#### [What is expected]
Among the entries below, only the lines starting at the one with "Lemma wrapper_Seek_ok i" and ending at the one with "kvs pos i w.", both included, are to be printed exactly.

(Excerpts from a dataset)
--*--

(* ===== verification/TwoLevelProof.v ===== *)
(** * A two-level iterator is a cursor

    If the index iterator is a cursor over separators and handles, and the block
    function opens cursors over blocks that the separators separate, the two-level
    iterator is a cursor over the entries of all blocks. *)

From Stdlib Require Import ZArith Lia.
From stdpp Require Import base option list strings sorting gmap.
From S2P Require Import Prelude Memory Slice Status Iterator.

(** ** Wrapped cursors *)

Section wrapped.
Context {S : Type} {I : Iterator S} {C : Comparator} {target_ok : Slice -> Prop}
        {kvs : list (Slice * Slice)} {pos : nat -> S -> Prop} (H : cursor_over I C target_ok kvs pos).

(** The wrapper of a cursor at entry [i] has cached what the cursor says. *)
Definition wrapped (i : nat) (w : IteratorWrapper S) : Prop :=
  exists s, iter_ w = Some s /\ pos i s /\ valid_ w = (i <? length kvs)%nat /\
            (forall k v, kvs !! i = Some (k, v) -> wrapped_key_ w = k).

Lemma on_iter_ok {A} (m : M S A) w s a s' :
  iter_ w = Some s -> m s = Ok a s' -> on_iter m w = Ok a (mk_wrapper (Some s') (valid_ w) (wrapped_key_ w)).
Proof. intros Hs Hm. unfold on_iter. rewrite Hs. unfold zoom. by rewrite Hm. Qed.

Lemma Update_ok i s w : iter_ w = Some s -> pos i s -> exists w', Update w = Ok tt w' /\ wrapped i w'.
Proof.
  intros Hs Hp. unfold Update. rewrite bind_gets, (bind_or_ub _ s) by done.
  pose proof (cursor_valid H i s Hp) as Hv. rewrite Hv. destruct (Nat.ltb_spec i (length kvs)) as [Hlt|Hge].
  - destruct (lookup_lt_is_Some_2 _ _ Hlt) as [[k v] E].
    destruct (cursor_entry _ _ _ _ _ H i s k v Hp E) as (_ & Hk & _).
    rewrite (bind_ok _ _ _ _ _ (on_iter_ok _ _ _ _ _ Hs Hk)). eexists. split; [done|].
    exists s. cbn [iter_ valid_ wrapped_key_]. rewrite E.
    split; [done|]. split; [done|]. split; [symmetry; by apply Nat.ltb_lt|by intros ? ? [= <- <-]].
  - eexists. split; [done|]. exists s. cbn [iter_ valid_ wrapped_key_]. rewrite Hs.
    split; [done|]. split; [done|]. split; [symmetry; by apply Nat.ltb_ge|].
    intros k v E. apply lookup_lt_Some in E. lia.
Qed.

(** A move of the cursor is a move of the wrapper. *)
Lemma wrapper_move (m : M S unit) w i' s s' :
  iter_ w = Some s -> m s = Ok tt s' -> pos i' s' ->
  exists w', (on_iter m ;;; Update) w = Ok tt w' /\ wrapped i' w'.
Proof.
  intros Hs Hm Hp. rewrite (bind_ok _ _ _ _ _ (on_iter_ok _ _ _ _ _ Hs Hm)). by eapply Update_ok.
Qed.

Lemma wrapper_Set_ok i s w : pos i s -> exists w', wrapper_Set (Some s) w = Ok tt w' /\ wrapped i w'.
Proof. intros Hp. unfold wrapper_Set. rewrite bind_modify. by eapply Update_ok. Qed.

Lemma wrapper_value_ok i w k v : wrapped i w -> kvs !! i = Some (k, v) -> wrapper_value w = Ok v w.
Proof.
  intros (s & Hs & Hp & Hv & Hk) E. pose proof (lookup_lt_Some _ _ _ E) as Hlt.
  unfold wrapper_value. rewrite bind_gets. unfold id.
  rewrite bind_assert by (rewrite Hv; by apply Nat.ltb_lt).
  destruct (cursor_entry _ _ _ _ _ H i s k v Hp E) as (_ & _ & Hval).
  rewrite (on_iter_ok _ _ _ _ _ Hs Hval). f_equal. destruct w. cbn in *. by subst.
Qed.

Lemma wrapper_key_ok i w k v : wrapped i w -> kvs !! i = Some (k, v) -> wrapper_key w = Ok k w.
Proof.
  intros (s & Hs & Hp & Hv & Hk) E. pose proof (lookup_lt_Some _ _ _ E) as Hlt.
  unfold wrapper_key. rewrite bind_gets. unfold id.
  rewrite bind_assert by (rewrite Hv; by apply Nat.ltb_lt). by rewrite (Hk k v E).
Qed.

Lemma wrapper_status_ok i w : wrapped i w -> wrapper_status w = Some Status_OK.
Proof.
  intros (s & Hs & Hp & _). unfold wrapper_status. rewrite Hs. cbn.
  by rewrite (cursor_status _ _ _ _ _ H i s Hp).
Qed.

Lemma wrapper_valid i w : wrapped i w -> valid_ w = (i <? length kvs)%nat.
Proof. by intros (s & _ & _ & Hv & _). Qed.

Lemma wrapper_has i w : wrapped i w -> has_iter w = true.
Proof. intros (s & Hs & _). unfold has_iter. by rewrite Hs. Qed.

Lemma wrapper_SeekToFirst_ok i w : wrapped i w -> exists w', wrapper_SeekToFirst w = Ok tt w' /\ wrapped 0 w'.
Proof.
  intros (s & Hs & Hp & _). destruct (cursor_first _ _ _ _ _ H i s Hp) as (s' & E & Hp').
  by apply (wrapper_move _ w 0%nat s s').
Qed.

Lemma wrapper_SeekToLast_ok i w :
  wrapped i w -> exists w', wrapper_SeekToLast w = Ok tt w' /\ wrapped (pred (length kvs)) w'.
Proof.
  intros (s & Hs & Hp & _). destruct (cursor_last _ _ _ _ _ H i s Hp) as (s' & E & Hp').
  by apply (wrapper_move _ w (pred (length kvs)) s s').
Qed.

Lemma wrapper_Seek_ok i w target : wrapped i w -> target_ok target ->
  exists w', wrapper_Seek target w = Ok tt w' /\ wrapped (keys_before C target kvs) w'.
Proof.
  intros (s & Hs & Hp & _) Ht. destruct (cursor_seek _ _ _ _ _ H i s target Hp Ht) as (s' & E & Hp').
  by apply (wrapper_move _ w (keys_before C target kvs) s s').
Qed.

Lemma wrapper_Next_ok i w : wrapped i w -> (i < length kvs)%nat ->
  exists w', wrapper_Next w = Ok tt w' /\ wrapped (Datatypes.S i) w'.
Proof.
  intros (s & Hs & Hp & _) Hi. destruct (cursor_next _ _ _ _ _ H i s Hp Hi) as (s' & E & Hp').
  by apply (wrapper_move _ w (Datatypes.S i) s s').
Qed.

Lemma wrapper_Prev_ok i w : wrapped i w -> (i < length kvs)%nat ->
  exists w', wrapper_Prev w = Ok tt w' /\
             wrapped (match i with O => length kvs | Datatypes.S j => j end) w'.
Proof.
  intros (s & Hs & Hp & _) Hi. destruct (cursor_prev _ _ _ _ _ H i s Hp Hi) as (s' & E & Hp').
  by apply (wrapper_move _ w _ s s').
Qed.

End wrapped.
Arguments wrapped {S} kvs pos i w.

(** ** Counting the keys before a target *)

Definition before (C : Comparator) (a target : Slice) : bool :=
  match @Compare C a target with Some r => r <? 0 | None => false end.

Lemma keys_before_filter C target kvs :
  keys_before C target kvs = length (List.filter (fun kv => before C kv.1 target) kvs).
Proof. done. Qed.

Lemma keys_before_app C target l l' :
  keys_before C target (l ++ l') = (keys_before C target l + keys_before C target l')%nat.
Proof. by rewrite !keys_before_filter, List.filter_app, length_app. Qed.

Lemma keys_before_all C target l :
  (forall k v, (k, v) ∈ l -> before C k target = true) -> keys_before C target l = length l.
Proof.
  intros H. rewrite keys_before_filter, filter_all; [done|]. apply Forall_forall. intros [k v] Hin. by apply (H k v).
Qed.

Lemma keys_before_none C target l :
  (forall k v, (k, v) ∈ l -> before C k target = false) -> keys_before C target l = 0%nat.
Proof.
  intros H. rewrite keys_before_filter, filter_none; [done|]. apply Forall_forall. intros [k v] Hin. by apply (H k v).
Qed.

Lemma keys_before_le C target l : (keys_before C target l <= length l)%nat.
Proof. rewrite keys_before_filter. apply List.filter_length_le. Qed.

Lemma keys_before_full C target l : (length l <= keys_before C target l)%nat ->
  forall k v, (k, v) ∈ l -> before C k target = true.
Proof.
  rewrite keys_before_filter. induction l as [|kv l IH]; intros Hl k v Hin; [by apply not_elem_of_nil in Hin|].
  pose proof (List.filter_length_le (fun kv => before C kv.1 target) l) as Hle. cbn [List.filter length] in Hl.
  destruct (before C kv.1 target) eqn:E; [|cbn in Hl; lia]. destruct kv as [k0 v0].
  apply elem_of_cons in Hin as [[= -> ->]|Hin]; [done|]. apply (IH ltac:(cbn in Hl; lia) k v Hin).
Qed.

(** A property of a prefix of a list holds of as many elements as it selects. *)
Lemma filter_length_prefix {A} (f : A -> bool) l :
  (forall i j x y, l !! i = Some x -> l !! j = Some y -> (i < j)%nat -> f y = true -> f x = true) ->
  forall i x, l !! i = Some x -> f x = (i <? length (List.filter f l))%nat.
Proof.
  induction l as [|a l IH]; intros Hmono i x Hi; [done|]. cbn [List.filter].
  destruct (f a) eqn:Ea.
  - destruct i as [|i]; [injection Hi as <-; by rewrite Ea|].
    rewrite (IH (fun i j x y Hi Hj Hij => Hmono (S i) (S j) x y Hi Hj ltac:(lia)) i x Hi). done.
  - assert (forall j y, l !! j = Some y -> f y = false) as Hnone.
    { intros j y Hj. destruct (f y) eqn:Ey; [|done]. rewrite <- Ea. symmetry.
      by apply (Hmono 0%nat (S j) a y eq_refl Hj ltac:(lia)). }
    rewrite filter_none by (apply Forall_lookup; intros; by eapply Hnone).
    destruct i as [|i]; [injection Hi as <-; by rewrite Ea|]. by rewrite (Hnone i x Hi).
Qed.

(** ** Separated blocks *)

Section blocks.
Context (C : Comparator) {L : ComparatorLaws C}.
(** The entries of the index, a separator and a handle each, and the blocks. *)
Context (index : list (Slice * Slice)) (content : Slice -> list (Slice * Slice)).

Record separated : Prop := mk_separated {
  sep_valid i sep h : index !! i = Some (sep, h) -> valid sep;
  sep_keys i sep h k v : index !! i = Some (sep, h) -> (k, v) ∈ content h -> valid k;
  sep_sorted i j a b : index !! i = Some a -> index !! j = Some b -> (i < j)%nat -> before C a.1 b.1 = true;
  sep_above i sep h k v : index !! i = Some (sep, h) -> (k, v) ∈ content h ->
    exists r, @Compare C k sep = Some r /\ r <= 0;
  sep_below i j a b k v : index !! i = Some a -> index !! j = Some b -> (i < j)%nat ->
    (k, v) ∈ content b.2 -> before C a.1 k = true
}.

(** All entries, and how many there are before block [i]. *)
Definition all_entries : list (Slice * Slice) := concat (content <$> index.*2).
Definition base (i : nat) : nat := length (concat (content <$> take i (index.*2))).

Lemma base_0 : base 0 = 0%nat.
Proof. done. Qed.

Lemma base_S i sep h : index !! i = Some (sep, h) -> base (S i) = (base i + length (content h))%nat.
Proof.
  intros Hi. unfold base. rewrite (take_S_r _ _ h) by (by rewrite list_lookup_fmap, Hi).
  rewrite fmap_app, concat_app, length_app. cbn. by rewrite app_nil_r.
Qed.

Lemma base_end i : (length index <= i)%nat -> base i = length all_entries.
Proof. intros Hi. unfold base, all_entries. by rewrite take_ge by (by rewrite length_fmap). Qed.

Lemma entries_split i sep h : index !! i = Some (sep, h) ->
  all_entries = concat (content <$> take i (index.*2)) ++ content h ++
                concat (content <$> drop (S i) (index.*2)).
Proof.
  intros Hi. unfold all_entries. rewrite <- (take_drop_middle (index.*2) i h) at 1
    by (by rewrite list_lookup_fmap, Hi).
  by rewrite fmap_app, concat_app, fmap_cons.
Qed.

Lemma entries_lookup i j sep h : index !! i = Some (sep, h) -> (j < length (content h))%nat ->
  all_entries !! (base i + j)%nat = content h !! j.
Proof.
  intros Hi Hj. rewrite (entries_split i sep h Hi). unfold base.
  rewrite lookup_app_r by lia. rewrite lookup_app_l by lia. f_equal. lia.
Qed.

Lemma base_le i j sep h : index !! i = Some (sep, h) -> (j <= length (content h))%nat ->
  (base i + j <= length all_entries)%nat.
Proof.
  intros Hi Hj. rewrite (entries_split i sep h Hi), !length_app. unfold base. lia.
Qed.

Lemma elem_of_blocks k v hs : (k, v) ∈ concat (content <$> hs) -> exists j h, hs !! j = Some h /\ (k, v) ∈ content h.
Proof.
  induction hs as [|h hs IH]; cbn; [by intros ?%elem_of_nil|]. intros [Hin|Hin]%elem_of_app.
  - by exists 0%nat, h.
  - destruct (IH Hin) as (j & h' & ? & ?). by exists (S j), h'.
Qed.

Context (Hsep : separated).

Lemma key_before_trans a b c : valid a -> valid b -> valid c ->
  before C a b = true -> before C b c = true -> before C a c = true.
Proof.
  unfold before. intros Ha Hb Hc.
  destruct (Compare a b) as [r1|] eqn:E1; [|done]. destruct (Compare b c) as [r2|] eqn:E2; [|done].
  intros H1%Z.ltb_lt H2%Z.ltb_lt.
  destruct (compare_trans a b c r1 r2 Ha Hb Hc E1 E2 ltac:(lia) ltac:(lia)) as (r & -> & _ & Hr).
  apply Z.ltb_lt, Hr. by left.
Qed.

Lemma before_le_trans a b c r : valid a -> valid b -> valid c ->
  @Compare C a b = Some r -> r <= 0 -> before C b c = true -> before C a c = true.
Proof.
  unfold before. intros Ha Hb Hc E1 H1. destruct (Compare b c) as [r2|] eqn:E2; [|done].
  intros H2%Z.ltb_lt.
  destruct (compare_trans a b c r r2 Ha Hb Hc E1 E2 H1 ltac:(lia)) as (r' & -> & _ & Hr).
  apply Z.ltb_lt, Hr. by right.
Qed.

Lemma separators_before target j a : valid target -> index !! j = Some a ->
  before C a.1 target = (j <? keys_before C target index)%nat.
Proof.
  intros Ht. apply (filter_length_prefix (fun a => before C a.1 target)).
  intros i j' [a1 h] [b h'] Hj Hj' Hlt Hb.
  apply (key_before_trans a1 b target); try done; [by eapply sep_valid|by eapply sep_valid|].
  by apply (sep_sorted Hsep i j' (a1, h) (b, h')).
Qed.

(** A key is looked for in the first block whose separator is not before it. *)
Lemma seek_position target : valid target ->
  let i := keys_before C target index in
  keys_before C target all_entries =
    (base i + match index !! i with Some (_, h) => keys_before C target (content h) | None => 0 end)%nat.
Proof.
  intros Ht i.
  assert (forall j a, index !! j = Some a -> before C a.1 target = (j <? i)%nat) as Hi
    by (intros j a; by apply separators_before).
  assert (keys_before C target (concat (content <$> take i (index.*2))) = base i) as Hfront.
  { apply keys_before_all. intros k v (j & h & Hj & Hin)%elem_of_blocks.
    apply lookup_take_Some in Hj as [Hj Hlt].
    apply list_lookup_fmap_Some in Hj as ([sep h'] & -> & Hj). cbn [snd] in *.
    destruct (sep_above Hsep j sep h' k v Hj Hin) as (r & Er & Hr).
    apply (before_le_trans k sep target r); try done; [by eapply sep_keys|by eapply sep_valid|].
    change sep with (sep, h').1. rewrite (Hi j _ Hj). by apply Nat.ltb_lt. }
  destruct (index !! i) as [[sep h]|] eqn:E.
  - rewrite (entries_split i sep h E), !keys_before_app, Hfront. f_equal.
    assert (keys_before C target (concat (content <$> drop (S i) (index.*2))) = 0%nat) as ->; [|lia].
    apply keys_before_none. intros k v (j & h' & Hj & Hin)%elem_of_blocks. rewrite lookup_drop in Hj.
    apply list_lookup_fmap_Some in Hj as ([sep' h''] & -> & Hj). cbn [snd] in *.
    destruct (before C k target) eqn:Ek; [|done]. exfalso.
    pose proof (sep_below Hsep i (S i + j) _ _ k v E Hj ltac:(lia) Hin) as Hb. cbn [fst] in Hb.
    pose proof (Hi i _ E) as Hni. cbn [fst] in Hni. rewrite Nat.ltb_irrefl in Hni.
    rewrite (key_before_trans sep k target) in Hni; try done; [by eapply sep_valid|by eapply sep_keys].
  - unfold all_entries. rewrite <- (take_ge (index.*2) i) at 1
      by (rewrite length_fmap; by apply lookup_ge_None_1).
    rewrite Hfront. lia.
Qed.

--*--

#### [Worked solution]
Lemma wrapper_Seek_ok i w target : wrapped i w -> target_ok target ->
  exists w', wrapper_Seek target w = Ok tt w' /\ wrapped (keys_before C target kvs) w'.
Proof.
  intros (s & Hs & Hp & _) Ht. destruct (cursor_seek _ _ _ _ _ H i s target Hp Ht) as (s' & E & Hp').
  by apply (wrapper_move _ w (keys_before C target kvs) s s').
Qed.

Lemma wrapper_Next_ok i w : wrapped i w -> (i < length kvs)%nat ->
  exists w', wrapper_Next w = Ok tt w' /\ wrapped (Datatypes.S i) w'.
Proof.
  intros (s & Hs & Hp & _) Hi. destruct (cursor_next _ _ _ _ _ H i s Hp Hi) as (s' & E & Hp').
  by apply (wrapper_move _ w (Datatypes.S i) s s').
Qed.

Lemma wrapper_Prev_ok i w : wrapped i w -> (i < length kvs)%nat ->
  exists w', wrapper_Prev w = Ok tt w' /\
             wrapped (match i with O => length kvs | Datatypes.S j => j end) w'.
Proof.
  intros (s & Hs & Hp & _) Hi. destruct (cursor_prev _ _ _ _ _ H i s Hp Hi) as (s' & E & Hp').
  by apply (wrapper_move _ w _ s s').
Qed.

End wrapped.
Arguments wrapped {S} kvs pos i w.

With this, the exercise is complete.